>>>>>

(** *** Records that share a name *)

Lemma find_first (n : string) (before after : list Module) (m : Module) :
  name m = Some n ->
  (forall x, In x before -> name x <> Some n) ->
  find (fun x => strictEqStr (name x) n) (before ++ m :: after) = Some m.
Proof.
  intros Hm Hb. induction before as [|x before IH]; simpl.
  - unfold strictEqStr. rewrite Hm, String.eqb_refl. reflexivity.
  - assert (Hx : strictEqStr (name x) n = false).
    { unfold strictEqStr. destruct (name x) as [y|] eqn:E; [|reflexivity].
      apply String.eqb_neq. intros ->. apply (Hb x); [left; reflexivity | exact E]. }
    rewrite Hx. apply IH. intros y Hy. apply Hb. right. exact Hy.
Qed.

(** C10: among records of one name, [GET /api/modules/:name] answers
    with the first of the snapshot; [GET /api/modules] without
    parameters answers with the whole snapshot, duplicates included;
    and the cache holds the result of the scan as it is, one record for
    every descriptor that parses, whatever the names are. *)
Theorem C10_duplicate_names {F : CaseFolding} (cache : Cache) :
  (forall n before m after,
     cache = before ++ m :: after ->
     name m = Some n ->
     (forall x, In x before -> name x <> Some n) ->
     getModule n (current cache) = mkResponse 200 (ModuleDetail m)) /\
  getModules (mkQuery None None None) (current cache) =
    mkResponse 200 (ModuleList cache) /\
  (forall fs,
     init fs = fst (scanModules fs) /\
     cacheAfterRefresh fs cache = fst (scanModules fs)) /\
  (forall dir entries,
     List.length (init (mkFS dir (Ok entries))) =
     List.length (filter parsedDescriptor entries)).
Proof.
  split; [|split; [|split; [split|]]].
  - intros n before m after -> Hm Hb. unfold getModule, current.
    rewrite (@find_first n before after m Hm Hb). reflexivity.
  - reflexivity.
  - reflexivity.
  - unfold cacheAfterRefresh, postRefresh. destruct (scanModules fs); reflexivity.
  - intros dir entries. unfold init. rewrite scanModules_readable.
    apply scanEntries_records.
Qed.

Section DuplicateExamples.

#[local] Existing Instance asciiFolding.

(** C10 on a store in which two directories describe [module-dup]: the
    snapshot holds both records and the lookup answers with the first. *)
Lemma C10_duplicate_names_witness :
  List.length (init dupStore) = 2 /\
  getModule "module-dup" (current (init dupStore)) =
    mkResponse 200
      (ModuleDetail (annotate (join root "module-dup-1")
                       (dirent "module-dup-1" (Parsed dupFirst)) dupFirst)).
Proof.
  split.
  - apply (proj2 (proj2 (proj2 (C10_duplicate_names (init dupStore)))) root dupEntries).
  - apply (proj1 (C10_duplicate_names (init dupStore)) "module-dup" []
             (annotate (join root "module-dup-1")
                (dirent "module-dup-1" (Parsed dupFirst)) dupFirst)
             [annotate (join root "module-dup-2")
                (dirent "module-dup-2" (Parsed dupSecond)) dupSecond]).
    + reflexivity.
    + reflexivity.
    + intros x [].
Defined.
Lemma firstn_exact (A : Type) (l rest : list A) (n : nat) :
  List.length l = n -> firstn n (l ++ rest) = l.
Proof.
  intros <-.
  now rewrite firstn_app, firstn_all, Nat.sub_diag, firstn_0, app_nil_r.
Qed.

Lemma skipn_exact (A : Type) (l rest : list A) (n : nat) :
  List.length l = n -> skipn n (l ++ rest) = rest.
Proof.
  intros <-.
  now rewrite skipn_app, skipn_all, Nat.sub_diag, skipn_0.
Qed.

Lemma adopt_pet_commute a b pet :
  adopt_pet a (adopt_pet b pet) = adopt_pet b (adopt_pet a pet).
Proof.
  assert (G : forall n, adopt_pet n (Pet.set_is_available pet false)
                        = Pet.set_is_available pet false).
  { intros n. unfold adopt_pet, adoptable; simpl.
    now rewrite andb_false_r. }
  unfold adopt_pet at 2 4.
  destruct (adoptable a pet) eqn:Ha, (adoptable b pet) eqn:Hb;
    rewrite ?G; unfold adopt_pet; rewrite ?Ha, ?Hb; reflexivity.
Qed.

Lemma adopt_shelter_within (this : AnimalShelter) name :
  AnimalShelter.count this <= List.length (AnimalShelter.pets this) ->
  fst (AnimalShelter.adopt this name)
  = AnimalShelter.new
      (map (if truthy name then adopt_pet name else fun pet => pet)
           (firstn (AnimalShelter.count this) (AnimalShelter.pets this))
       ++ skipn (AnimalShelter.count this) (AnimalShelter.pets this))
      (AnimalShelter.count this).
Proof.
  intros H. destruct (truthy name) eqn:Hn.
  - now rewrite adopt_within.
  - rewrite adopt_falsy by assumption. simpl.
    rewrite map_id, firstn_skipn. now destruct this.
Qed.
Lemma in_classify_merge m ls e :
  In e (fst (classify m ls)) <->
  exists l name,
    In l ls /\ tagged l = true /\ rpm_qf m (fst (splitext l)) = Some name /\
    name <> EmptyString /\ e = (Some name, fst (splitext l), l).
Proof.
  unfold classify. cbn [fst]. rewrite in_flat_map. split.
  - intros (x & Hx & He). apply filter_In in Hx as [Hin Ht].
    unfold merge_entry in He.
    destruct (rpm_qf m (fst (splitext x))) as [name|] eqn:E; [|destruct He].
    destruct (String.eqb name EmptyString) eqn:En; [destruct He|].
    destruct He as [<-|[]]. apply String.eqb_neq in En.
    exists x, name. auto.
  - intros (l & name & Hin & Ht & E & Hn & ->). exists l.
    split; [now apply filter_In|].
    unfold merge_entry. rewrite E. apply String.eqb_neq in Hn. rewrite Hn.
    now left.
Qed.

(** *** Asking once for the whole batch *)

Lemma add_outs_nil w : add_outs [] w = w.
Proof. unfold add_outs. rewrite app_nil_r. now destruct w. Qed.

Lemma add_outs_cons e evs w : add_outs (e :: evs) w = add_outs evs (add_out e w).
Proof. unfold add_outs, add_out. cbn [fs out]. now rewrite <- app_assoc. Qed.

Lemma add_outs_app evs1 evs2 w :
  add_outs (evs1 ++ evs2) w = add_outs evs2 (add_outs evs1 w).
Proof. unfold add_outs. cbn [fs out]. now rewrite app_assoc. Qed.

Lemma ask_delete_first_answer inp : forall w,
  ask_delete inp w
  = let w' := add_outs (replicate (questions inp) (Ask "Delete these files (Y/n): ")) w in
    match first_answer inp with
    | Some r => Ok r w'
    | None => Raise EOFError w'
    end.
Proof.
  induction inp as [|l rest IH]; intros w; cbn [ask_delete first_answer questions].
  - cbn [replicate]. rewrite add_outs_cons, add_outs_nil. reflexivity.
  - unfold bind at 1. cbn [flush_input bind emit ret].
    destruct (in_list (upper l) ["Y"; "N"; EmptyString]).
    + cbn [replicate]. rewrite add_outs_cons, add_outs_nil. reflexivity.
    + rewrite IH. cbn [replicate]. now rewrite add_outs_cons.
Qed.

Lemma keeps_ask_delete inp : keeps_fs (ask_delete inp).
Proof.
  intros w. rewrite ask_delete_first_answer. cbn zeta.
  now destruct (first_answer inp).
Qed.

Lemma keeps_print_merge entry : keeps_fs (print_merge entry).
Proof. destruct entry as [[[name|] orig] l]; cbn [print_merge]; keeps. Qed.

<<<<<

Within the listing above, each line containing "pets" is counted once; report the total and nothing else.

3